The year I first put the candles up, I entered adolescent rebellion and stuck in hundred watt bulbs that would give the impression of a functioning Christmas decoration in use rather than the normal supposition of storing stage props from a local church on the front porch in the dark. When Dad returned, he went berserk and replaced my bulbs with those of Christmas tree luminescence, utilizing asbestos cloth to touch the bulbs complete with intake of breath at each twist. The penalty, for my obvious pyromaniac-induced decision, was to go outside every half hour to check to see if the candles’ wiring, with their traditional seven-watt bulb, was overheating. My hand generally froze to the metal every time I touched it.

As a result, unless all the lights on the front of the house, not excluding lights from behind drawn curtains, were off, our primary outdoor Christmas decoration had all the brilliance and holiday warmth of two gelded and atheistic fireflies. One year, my mother had a huge wreath she wanted to put lights on to not only to indicate we were home and not in deep mourning for a succession of past ancestors but rather a family who celebrated Christmas. Of course, the relative super nova produced on the wreath rendered the candles’ vaguely glowing wicks invisible. My father sulked. This, rather than check or redo the wiring, a ten-minute process I eventually attempted in later years, but found the wiring inside of a gauge and durability sufficient to bear the entire power load from Albany to Perth Amboy for a century without fear of melting.

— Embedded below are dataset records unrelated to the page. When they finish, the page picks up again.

(** The channel loop of one corner. *)
Lemma slice_channels vals base w c vd out0 out :
  for_rangeM 0 vd
    (λ j out,
       v ← load vals (base + Z.of_nat j);
       Some (<[j := (out !!! j + w * v / c)%Q]> out)) out0 = Some out →
  (vd ≤ length out0)%nat →
  length out = length out0 ∧
  ∀ j, (j < vd)%nat →
    out !!! j =
    (out0 !!! j + w * vals !!! Z.to_nat (base + Z.of_nat j) / c)%Q.
Proof.
  intros Hrun Hvd.
  pose (P := λ (k : nat) (o : list Q),
    length o = length out0 ∧
    (∀ j, (j < k)%nat →
       o !!! j =
       (out0 !!! j + w * vals !!! Z.to_nat (base + Z.of_nat j) / c)%Q) ∧
    (∀ j, (k ≤ j)%nat → o !!! j = out0 !!! j)).
  assert (HP : P vd out).
  { eapply for_rangeM_ind; [exact Hrun| |].
    - unfold P. split_and!; try done. intros; lia.
    - intros k o o' Hk (Hl & Hd & Hu) Hbody. simpl in Hbody.
      destruct (load vals (base + Z.of_nat k)) as [v|] eqn:Ev; [|done].
      apply load_inv in Ev as [_ ->].
      cbn [mbind option_bind] in Hbody. injection Hbody as <-.
      unfold P. rewrite length_insert. split_and!; try done.
      + intros j Hj. destruct (decide (j = k)) as [->|].
        * rewrite list_lookup_total_insert_eq by lia.
          rewrite Hu by lia. done.
        * rewrite list_lookup_total_insert_ne by done. apply Hd. lia.
      + intros j Hj. rewrite list_lookup_total_insert_ne by lia.
        apply Hu. lia. }
  destruct HP as (Hl & Hd & _). done.
Qed.

(** One thread of the slice kernel, corner by corner. *)
Lemma slice_point_spec d n out0 out :
  slice_point d n out0 = Some out →
  length out0 = t_vd (table d) →
  length out = t_vd (table d) ∧
  ∀ j, (j < t_vd (table d))%nat →
    (out !!! j ==
     out0 !!! j + sum_range (slice_term d n j) 0 (t_pd (table d) + 1))%Q.
Proof.
  intros Hrun Hlen. unfold slice_point in Hrun.
  pose (P := λ (k : nat) (o : list Q),
    length o = t_vd (table d) ∧
    ∀ j, (j < t_vd (table d))%nat →
      (o !!! j == out0 !!! j + sum_range (slice_term d n j) 0 k)%Q).
  assert (HP : P (t_pd (table d) + 1)%nat out).
  { eapply for_rangeM_ind; [exact Hrun| |].
    - split; [done|]. intros j Hj. simpl. ring.
    - intros k o o' Hk [Hl Hs] Hbody. simpl in Hbody.
      destruct (replay d !! (n * (t_pd (table d) + 1) + k)%nat)
        as [e|] eqn:Ee; [|done].
      cbn [mbind option_bind] in Hbody.
      unfold lookupValue in Hbody.
      destruct (entry2nid (table d) !! entry e) as [s|] eqn:Es; [|done].
      cbn [mbind option_bind] in Hbody.
      unfold int_index in Hbody. case_decide; [|done].
      cbn [mbind option_bind] in Hbody.
      apply slice_channels in Hbody as [Hl' Hc]; [|lia].
      split; [congruence|]. intros j Hj.
      rewrite Hc by done. rewrite (Hs j Hj). cbn [sum_range].
      rewrite Nat.add_0_l.
      assert (Ht : slice_term d n j k =
        (weight e
         * values (table d)
             !!! Z.to_nat (s * Z.of_nat (t_vd (table d)) + Z.of_nat j)
         / slice_norm (t_pd (table d)))%Q).
      { unfold slice_term. cbn zeta.
        rewrite (list_lookup_total_correct _ _ _ Ee).
        rewrite (list_lookup_total_correct _ _ _ Es). done. }
      rewrite Ht. ring. }
  destruct HP as [Hl Hs]. done.
Qed.

Lemma grid_ge N : (N ≤ grid N)%nat.
Proof.
  unfold grid, BLOCK_SIZE.
  pose proof (Nat.div_mod_eq (N + 1024 - 1) 1024) as E.
  pose proof (Nat.mod_upper_bound (N + 1024 - 1) 1024 ltac:(lia)).
  lia.
Qed.

(** Row [n] of the result of [slice] is what thread [n] makes of the
    zero row. *)
Lemma slice_row_thread (L : PermutohedralLatticeGPU) (d : device)
    (src result : list (list Q)) (n : nat) (feature : list Q) :
  slice L d src = Some result →
  t_N (table d) = l_N L → (n < l_N L)%nat →
  src !! n = Some feature →
  ∃ out, result !! n = Some out ∧
         slice_point d n (replicate (length feature) 0%Q) = Some out.
Proof.
  intros Hrun HN Hn Hsrc. unfold slice in Hrun.
  apply for_rangeM_cellwise in Hrun as [_ Hc].
  destruct (Hc n (replicate (length feature) 0%Q)) as [Hd _].
  { rewrite list_lookup_fmap, Hsrc. done. }
  destruct Hd as (out & Hout & Hres).
  { pose proof (grid_ge (l_N L)). lia. }
  { lia. }
  by exists out.
Qed.

(** The normalisation constant, as [float] holds it: [1 + 2^-pd] as long
    as [2^-pd] is within the 24 bits of [1], and [1] from [pd = 24] on. *)
Lemma slice_norm_small pd :
  (pd ≤ 23)%nat → (slice_norm pd == 1 + 2 ^ (- Z.of_nat pd))%Q.
Proof.
  intros Hpd.
  do 24 (destruct pd as [|pd]; [vm_compute; reflexivity|]). lia.
Qed.

Lemma slice_norm_large pd : (24 ≤ pd)%nat → (slice_norm pd == 1)%Q.
Proof.
  intros Hpd.
  do 24 (destruct pd as [|pd]; [lia|]).
  do 126 (destruct pd as [|pd]; [vm_compute; reflexivity|]).
  unfold slice_norm, powf_2_neg. rewrite decide_False by lia.
  vm_compute. reflexivity.
Qed.

(** The slice launch returns on a state in which every replay entry names
    a bucket owned by a slot of the table. *)
Lemma slice_returns L d src :
  table_wf (table d) → t_N (table d) = l_N L → length src = l_N L →
  (∀ i, (i < l_N L * (t_pd (table d) + 1))%nat →
     ∃ e s, replay d !! i = Some e ∧
            entry2nid (table d) !! entry e = Some s ∧
            0 ≤ s < Z.of_nat (capacity (table d))) →
  is_Some (slice L d src).
Proof.
  intros Hwf HN Hsrc Hrep. unfold slice.
  match goal with
  | |- context [for_rangeM ?lo ?n ?body ?s] =>
      destruct (for_rangeM_total
                  (λ _ (res : list (list Q)), length res = l_N L)
                  lo n body s) as (res & E & _)
  end; [by rewrite length_fmap| |by rewrite E].
  intros n res Hn Hlen. simpl. case_decide as Hskip.
  { by exists res. }
  destruct (lookup_lt_is_Some_2 res n ltac:(lia)) as [out0 Hout0].
  rewrite Hout0. cbn [mbind option_bind].
  assert (Hpoint : is_Some (slice_point d n out0)).
  { unfold slice_point. cbn zeta.
    match goal with
    | |- context [for_rangeM ?lo ?n ?body ?s] =>
        destruct (for_rangeM_total (λ _ _, True) lo n body s) as (o & E & _)
    end; [done| |by rewrite E].
    intros r o Hr _. simpl.
    destruct (Hrep (n * (t_pd (table d) + 1) + r)%nat ltac:(nia))
      as (e & s & He & Hs & Hsr).
    rewrite He. cbn [mbind option_bind].
    unfold lookupValue. rewrite Hs. cbn [mbind option_bind].
    rewrite int_index_Some.
    2:{ pose proof (wf_values_int _ Hwf). unfold int_range. nia. }
    cbn [mbind option_bind].
    match goal with
    | |- context [for_rangeM ?lo ?n ?body ?s] =>
        destruct (for_rangeM_total (λ _ _, True) lo n body s)
          as (o' & E' & _)
    end; [done| |by exists o'].
    intros j o1 Hj _. simpl.
    rewrite load_Some by (rewrite (wf_values _ Hwf); nia).
    by eexists. }
  destruct Hpoint as [out Hout].
  rewrite Hout. cbn [mbind option_bind]. eexists. split; [done|].
  by rewrite length_insert.
Qed.

(** C7, as amended: [slice] returns on every state in which the replay
    entries of the [N] points name buckets owned by slots of the table.
    Row [n] of its result is the zero row to which each of the [pd + 1]
    corners [r] has added, on each of the [vd] channels,
    [replay[n*(pd+1)+r].weight] times the cell of the slot addressed by
    [replay[n*(pd+1)+r].entry], divided by the value of
    [1 + powf(2, -pd)] in single precision: [1 + 2^-pd] up to [pd = 23],
    and [1] from [pd = 24] on. *)
Theorem slice_rows_accumulate (L : PermutohedralLatticeGPU) (d : device)
    (src : list (list Q)) :
  t_N (table d) = l_N L →
  let pd := t_pd (table d) in
  let vd := t_vd (table d) in
  (table_wf (table d) → length src = l_N L →
   (∀ i, (i < l_N L * (pd + 1))%nat →
      ∃ e s, replay d !! i = Some e ∧
             entry2nid (table d) !! entry e = Some s ∧
             0 ≤ s < Z.of_nat (capacity (table d))) →
   is_Some (slice L d src)) ∧
  (∀ result n feature,
     slice L d src = Some result → (n < l_N L)%nat →
     src !! n = Some feature → length feature = vd →
     ∃ out,
       result !! n = Some out ∧ length out = vd ∧
       ∀ j, (j < vd)%nat →
         (out !!! j ==
          sum_range
            (λ r, let e := replay d !!! (n * (pd + 1) + r)%nat in
                  weight e
                  * values (table d)
                      !!! Z.to_nat (entry2nid (table d) !!! entry e
                                    * Z.of_nat vd + Z.of_nat j)
                  / slice_norm pd)
            0 (pd + 1))%Q) ∧
  ((pd ≤ 23)%nat → (slice_norm pd == 1 + 2 ^ (- Z.of_nat pd))%Q) ∧
  ((24 ≤ pd)%nat → (slice_norm pd == 1)%Q).
Proof.
  intros HN pd vd.
  split; [|split; [|split; [apply slice_norm_small|apply slice_norm_large]]].
  { intros Hwf Hsrc Hrep. by apply slice_returns. }
  intros result n feature Hrun Hn Hsrc Hlen.
  destruct (slice_row_thread L d src result n feature Hrun HN Hn Hsrc)
    as (out & Hres & Hout).
  apply slice_point_spec in Hout as [Hl Hs];
    [|by rewrite length_replicate].
  exists out. split; [exact Hres|]. split; [exact Hl|].
  intros j Hj. rewrite (Hs j Hj), lookup_total_zeros.
  change (sum_range (slice_term d n j) 0 (t_pd (table d) + 1))
    with (sum_range
            (λ r, let e := replay d !!! (n * (pd + 1) + r)%nat in
                  (weight e
                   * values (table d)
                       !!! Z.to_nat (entry2nid (table d) !!! entry e
                                     * Z.of_nat vd + Z.of_nat j)
                   / slice_norm pd)%Q)
            0 (pd + 1)).
  ring.
Qed.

Dad was unclear about certain things, like electric wiring.

But it’s Christmas, and I don’t want to leave the impression that we didn’t get into the spirit of things, at least once inside the doors. We always had a tree from our grandmother’s country place, always pine, always smelled great, and always in the doorway between dining room and living room, each of which had their own fireplace designed to withstand coal in the 1890’s, and so even my normally hysterical father had cheerful fires going, and a martini pitcher, and our family was together.

When I or his grandchildren were there, and in the Santa Claus believing era that really doesn’t last that long, Dad went gaga. You had, of course, having been good all year, to leave a plate of something for Santa, something with sugar that goes with milk or Canada Dry ginger ale – cookies, that’s a good idea…do you know if we have any? - and you should write a brief note to lay on the plate to tell Santa it was okay to eat them and to tell him the name of the dog, who’d sleep by the tree. This prompted, of course, all the discussion about the heat resistance of Santa’s clothing because he came down a chimney with a fire at bottom. Appeased, note written, food set, to bed you go.

In the morning, the children waited at their bedroom doors as if restrained by a steel chain because of all the warnings about leaving their rooms till freed. The adults, of course, lugubriously awoke with death-dealing hangovers, and all were confronted by the footprints of boots, tracking a carefully calibrated muddy combination of wood ash and spilled late-night martinis to each room, up and down the stairs, around the tree, to the table where amazingly the dish and former glass of milk were stacked. This proof beyond price of Santa’s visit in those vastly more innocent days of the 1950’s was viewed with cancerous eye by my mother even on the year Dad gave her the romantic gift of a vacuum cleaner with the power of an emphysemic gerbil. “Show me how to use it, Mac,” she said, pointing to the proof that must have taken an hour to plan out and complete late Christmas Eve when my father was sure the children slept soundly.

And he did, cheerfully, answering questions from nodding heads. “Do you think he liked the cookies? Had he pet Mica, our dog? Did he see the presents under the tree? Speaking of which……

And speaking of which, Merry Christmas, from me, a dedicated atheist, to every Wicca witch, Christian poseur, and Muslim fundamentalist among you. I say that in honor of a mere man who wanted only to be a good Jew, and whose lovely tale we celebrate in goodwill. Peace. And check those porch candles, will you, on the way out?